Exercise description: In the records below, find the line containing "apply pair_at_bounds in", then reproduce that line and every one after it to the end, exactly and alone.

[Dataset entries — start]

(** [Name] and [Value]: the string, whatever was asked for before, and nothing else is
    touched. *)
Lemma get_pair B lo hi s x d :
  pair_at B lo hi s x -> _charBuffer d = B ->
  exists s' B', get s d = Ret (s', with_buf d B') /\ pair_at B' lo hi s' x /\ _flags s' = 0 /\
    same_but lo hi B B'.
Proof.
  intros (H1 & H2 & H) Hd. unfold get. rewrite Hd.
  destruct H as [(f & o & Hf & Hs & Ho & He & HeB & Ht & ->) | (Hf & Hx & He & Ht & Hn)].
  2: { exists s, B. assert (GetStr s B = Ret (s, B)) as -> by (unfold GetStr; now rewrite Hf). cbn [mbind ub_bind].
       split; [reflexivity|]. split; [|split; [exact Hf | apply same_but_refl]].
       split; [exact H1|]. split; [exact H2|]. right. now split_and!. }
  set (A := take (_start s) B) in *.
  assert (length A = _start s) as HA by (unfold A; rewrite length_take; lia).
  destruct (lookup_lt_is_Some_2 B _ HeB) as [c Hc]. set (r := drop (S (_end s)) B).
  assert (B = A ++ o ++ c :: r) as EB.
  { unfold A, r. rewrite <- (take_drop (_start s) B) at 1. f_equal.
    rewrite <- (take_drop (length o) (drop (_start s) B)), Ht at 1. f_equal.
    rewrite drop_drop, <- He. now apply drop_S. }
  destruct (GetStr_spec A o c r f Ho Hf) as (s' & m & G1 & G2 & G3 & G4 & G5 & G6 & G7 & G8 & G9 & G10 & G11).
  assert (Set_ (length A) (length A + length o) f = s) as Es.
  { unfold Set_. rewrite HA, <- He, <- Hs. now destruct s. }
  rewrite Es, <- EB in G1. rewrite HA in *. exists s', m. rewrite G1. cbn [mbind ub_bind].
  split; [reflexivity|].
  assert (length m = length B) as Hm by (now rewrite G11, <- EB).
  assert (text (pair_text f o)) as Hpt.
  { rewrite <- G2. apply until_nul_text. }
  split.
  - split; [lia|]. split; [lia|]. right. split_and!; try assumption; [lia|].
    rewrite <- G2. apply until_nul_take.
  - split; [exact G6|]. split; [exact Hm|]. intros i Hi. destruct (decide (i < _start s)%nat).
    + apply (f_equal (fun l => l !! i)) in G4. unfold A in G4. now rewrite !lookup_take_lt in G4 by lia.
    + apply (f_equal (fun l => l !! (i - S (_end s))%nat)) in G5. unfold r in G5. rewrite !lookup_drop in G5.
      rewrite He in *. now replace (_start s + length o + 1 + (i - S (_start s + length o)))%nat with i in G5 by lia;
        replace (S (_start s + length o) + (i - S (_start s + length o)))%nat with i in G5 by lia.
Qed.

(** The pairs of attributes and nodes, and the strings they stand for. *)
Definition attr_pairs (a : XMLAttribute) : list StrPair := [_name a; _value a].
Definition attr_strings (a : attribute) : list (list Z) := [at_name a; at_value a].

Fixpoint pairs (n : XMLNode) : list StrPair :=
  match n with
  | XMLElement _ name _ attrs cs => name :: flat_map attr_pairs attrs ++ flat_map pairs cs
  | XMLText _ v _ | XMLComment _ v | XMLDeclaration _ v | XMLUnknown _ v => [v]
  end.
Fixpoint strings (x : xml) : list (list Z) :=
  match x with
  | Element _ name attrs xs => name :: flat_map attr_strings attrs ++ flat_map strings xs
  | Text _ _ v | Comment _ v | Declaration _ v | Unknown _ v => [v]
  end.

(** A node and a tree that are alike but for the strings. *)
Inductive same_shape : XMLNode -> xml -> Prop :=
| shape_element line name closing attrs cs n ats xs :
    closing <> CLOSING -> a_line <$> attrs = at_line <$> ats -> Forall2 same_shape cs xs ->
    same_shape (XMLElement line name closing attrs cs) (Element line n ats xs)
| shape_text line v cdata x : same_shape (XMLText line v cdata) (Text line cdata x)
| shape_comment line v x : same_shape (XMLComment line v) (Comment line x)
| shape_declaration line v x : same_shape (XMLDeclaration line v) (Declaration line x)
| shape_unknown line v x : same_shape (XMLUnknown line v) (Unknown line x).

(** Induction over shapes, with the hypothesis for the children. *)
Section ShapeInd.
Context (P : XMLNode -> xml -> Prop).
Context (Helement : forall line name closing attrs cs n ats xs,
  closing <> CLOSING -> a_line <$> attrs = at_line <$> ats -> Forall2 same_shape cs xs -> Forall2 P cs xs ->
  P (XMLElement line name closing attrs cs) (Element line n ats xs)).
Context (Htext : forall line v cdata x, P (XMLText line v cdata) (Text line cdata x)).
Context (Hcomment : forall line v x, P (XMLComment line v) (Comment line x)).
Context (Hdeclaration : forall line v x, P (XMLDeclaration line v) (Declaration line x)).
Context (Hunknown : forall line v x, P (XMLUnknown line v) (Unknown line x)).
Fixpoint shape_ind n x (H : same_shape n x) {struct H} : P n x :=
  match H in same_shape n x return P n x with
  | shape_element line name closing attrs cs nm ats xs H1 H2 H3 =>
      Helement line name closing attrs cs nm ats xs H1 H2 H3
        ((fix go cs xs (F : Forall2 same_shape cs xs) {struct F} : Forall2 P cs xs :=
            match F in Forall2 _ cs xs return Forall2 P cs xs with
            | @List.Forall2_nil _ _ _ => @List.Forall2_nil _ _ P
            | @List.Forall2_cons _ _ _ _ _ _ _ h t => @List.Forall2_cons _ _ P _ _ _ _ (shape_ind _ _ h) (go _ _ t)
            end) cs xs H3)
  | shape_text line v cdata x => Htext line v cdata x
  | shape_comment line v x => Hcomment line v x
  | shape_declaration line v x => Hdeclaration line v x
  | shape_unknown line v x => Hunknown line v x
  end.
End ShapeInd.

(** The tree of a node, by what its pairs stand for. *)
Fixpoint tree_of (v : StrPair -> list Z) (n : XMLNode) : xml :=
  match n with
  | XMLElement line name _ attrs cs =>
      Element line (v name) ((fun a => Attribute (a_line a) (v (_name a)) (v (_value a))) <$> attrs) (map (tree_of v) cs)
  | XMLText line s cdata => Text line cdata (v s)
  | XMLComment line s => Comment line (v s)
  | XMLDeclaration line s => Declaration line (v s)
  | XMLUnknown line s => Unknown line (v s)
  end.

(** The pairs of nodes of the same shape match the strings one by one. *)
Lemma attr_split (v : StrPair -> list Z) attrs ats ss xs :
  a_line <$> attrs = at_line <$> ats ->
  v <$> (flat_map attr_pairs attrs ++ ss) = flat_map attr_strings ats ++ xs ->
  ((fun a => Attribute (a_line a) (v (_name a)) (v (_value a))) <$> attrs) = ats /\ v <$> ss = xs.
Proof.
  revert ats. induction attrs as [|a attrs IH]; intros [|x ats] Hl H; try discriminate; [now split|].
  cbn in Hl, H. injection Hl as Hl1 Hl. injection H as H1 H2 H. destruct (IH _ Hl H) as [E1 E2].
  split; [|exact E2]. cbn. f_equal; [|exact E1]. destruct x; cbn in *; congruence.
Qed.

Lemma tree_of_strings v n x :
  same_shape n x -> forall ss xs, v <$> (pairs n ++ ss) = strings x ++ xs -> tree_of v n = x /\ v <$> ss = xs.
Proof.
  intros H. induction H as [line name closing attrs cs n ats xs _ Hl _ IH|line s cdata x|line s x|line s x|line s x]
    using shape_ind; intros ss ys E; cbn in E; try (injection E as E1 E2; cbn; split; congruence).
  injection E as E1 E. rewrite <- !app_assoc in E. apply attr_split in E as [Ea E]; [|exact Hl].
  assert (map (tree_of v) cs = xs /\ v <$> ss = ys) as [Ec Es].
  { clear -IH E. induction IH as [|c x cs xs Hc _ IH]; [now split|]. cbn in E. rewrite <- !app_assoc in E.
    apply Hc in E as [Hx E]. apply IH in E as [Hxs E]. split; [cbn; congruence | exact E]. }
  split; [cbn; congruence | exact Es].
Qed.

Lemma trees_of_strings v cs xs :
  Forall2 same_shape cs xs -> v <$> flat_map pairs cs = flat_map strings xs -> tree_of v <$> cs = xs.
Proof.
  induction 1 as [|c x cs xs Hc _ IH]; [reflexivity|]. cbn. intros E.
  apply (tree_of_strings v c x Hc) in E as [E1 E2]. f_equal; [exact E1 | now apply IH].
Qed.

(** ** Reading the strings of a document *)

(** What [GetStr] of a pair returns in a buffer. *)
Definition value_of (B : list Z) (s : StrPair) : list Z :=
  match GetStr s B with Ret (s, m) => c_string m (_start s) | Undef => [] end.

Lemma value_of_pair B lo hi s x : pair_at B lo hi s x -> value_of B s = x.
Proof.
  intros H. destruct (get_pair B lo hi s x (Doc B XML_SUCCESS 0 0 0) H eq_refl) as (s' & B' & E & H' & F & _).
  unfold get in E. cbn [_charBuffer] in E. unfold value_of. destruct (GetStr s B) as [|[s1 m]]; [discriminate|].
  cbn in E. injection E as -> ->. destruct H' as (_ & _ & H'').
  destruct H'' as [(f & o & Hf & Hs & _) | (_ & Hx & _ & Ht & Hn)]; [|now apply c_string_at].
  destruct (flag_facts f Hf) as [F1 _]. rewrite F in Hs. rewrite <- Hs in F1. discriminate.
Qed.

Lemma value_of_placed B lo hi ss xs : placed B lo hi ss xs -> value_of B <$> ss = xs.
Proof.
  revert lo xs. induction ss as [|s ss IH]; intros lo [|x xs] H; cbn in *; try easy.
  destruct H as (mid & H1 & H2). f_equal; [eapply value_of_pair; exact H1 | eapply IH; exact H2].
Qed.

(** A client that asks for the strings of the pairs [ss], in the order [order] and as
    often as it likes. *)
Fixpoint read_strings (order : list nat) (ss : list StrPair) (d : doc) : ub (list (list Z)) :=
  match order with
  | [] => Ret []
  | i :: order =>
      match ss !! i with
      | None => Undef
      | Some s =>
          '(s, d) ← get s d;
          x ← cstr (_start s) d;
          xs ← read_strings order (<[i := s]> ss) d;
          Ret (x :: xs)
      end
  end.

Lemma placed_get B lo hi ss xs i s d :
  placed B lo hi ss xs -> ss !! i = Some s -> _charBuffer d = B ->
  exists s' B', get s d = Ret (s', with_buf d B') /\ cstr (_start s') (with_buf d B') = Ret (default [] (xs !! i)) /\
    placed B' lo hi (<[i := s']> ss) xs /\ same_but lo hi B B'.
Proof.
  revert lo xs i. induction ss as [|t ss IH]; intros lo [|x xs] i H Hs Hd; cbn in H; try easy.
  destruct H as (mid & H1 & H2). pose proof (placed_bounds _ _ _ _ _ H2). pose proof (pair_at_bounds _ _ _ _ _ H1).
  destruct i as [|i].
  - injection Hs as ->. destruct (get_pair _ _ _ _ _ d H1 Hd) as (s' & B' & -> & H' & F & S1).
    exists s', B'. split; [reflexivity|]. split; [exact (cstr_flushed _ _ _ _ _ (with_buf d B') H' F eq_refl)|].
    split; [|eapply same_but_wide; [exact S1 | lia..]]. exists mid. split; [exact H'|].
    eapply placed_frame; [exact H2 | exact S1 | lia].
  - destruct (IH mid xs i H2 Hs Hd) as (s' & B' & E1 & E2 & E3 & S1). exists s', B'.
    split; [exact E1|]. split; [exact E2|]. split; [|eapply same_but_wide; [exact S1 | lia..]].
    exists mid. split; [eapply pair_at_frame; [exact H1 | exact S1 | lia] | exact E3].
Qed.

Lemma read_strings_placed order B lo hi ss xs d :
  placed B lo hi ss xs -> _charBuffer d = B -> Forall (fun i => (i < length ss)%nat) order ->
  read_strings order ss d = Ret ((fun i => default [] (xs !! i)) <$> order).
Proof.
  revert B ss d. induction order as [|i order IH]; intros B ss d H Hd Hi; [reflexivity|].
  inversion_clear Hi as [|? ? Hlt Hi']. cbn [read_strings]. destruct (lookup_lt_is_Some_2 ss i Hlt) as [s Hs].
  rewrite Hs. destruct (placed_get _ _ _ _ _ _ _ _ H Hs Hd) as (s' & B' & -> & E & H' & _). cbn [mbind ub_bind].
  rewrite E. cbn [mbind ub_bind].
  rewrite (IH B') by (assumption || reflexivity || now rewrite length_insert). reflexivity.
Qed.

(** ** Comparing names *)

Lemma StringEqual_pairs B lo1 hi1 s1 x1 lo2 hi2 s2 x2 d :
  pair_at B lo1 hi1 s1 x1 -> pair_at B lo2 hi2 s2 x2 -> _flags s1 = 0 -> _flags s2 = 0 ->
  _charBuffer d = B -> Z.of_nat hi1 <= INT32_MAX -> Z.of_nat hi2 <= INT32_MAX ->
  StringEqual (_start s1) (_start s2) d = Ret (bool_decide (x1 = x2)).
Proof.
  intros H1 H2 F1 F2 Hd L1 L2. unfold StringEqual.
  rewrite (cstr_flushed _ _ _ _ _ _ H1 F1 Hd), (cstr_flushed _ _ _ _ _ _ H2 F2 Hd). cbn [mbind ub_bind].
  apply pair_at_bounds in H1, H2. now rewrite !write_once by lia.
Qed.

[Dataset entries — finish]

Answer space:
  apply pair_at_bounds in H1, H2. now rewrite !write_once by lia.
Qed.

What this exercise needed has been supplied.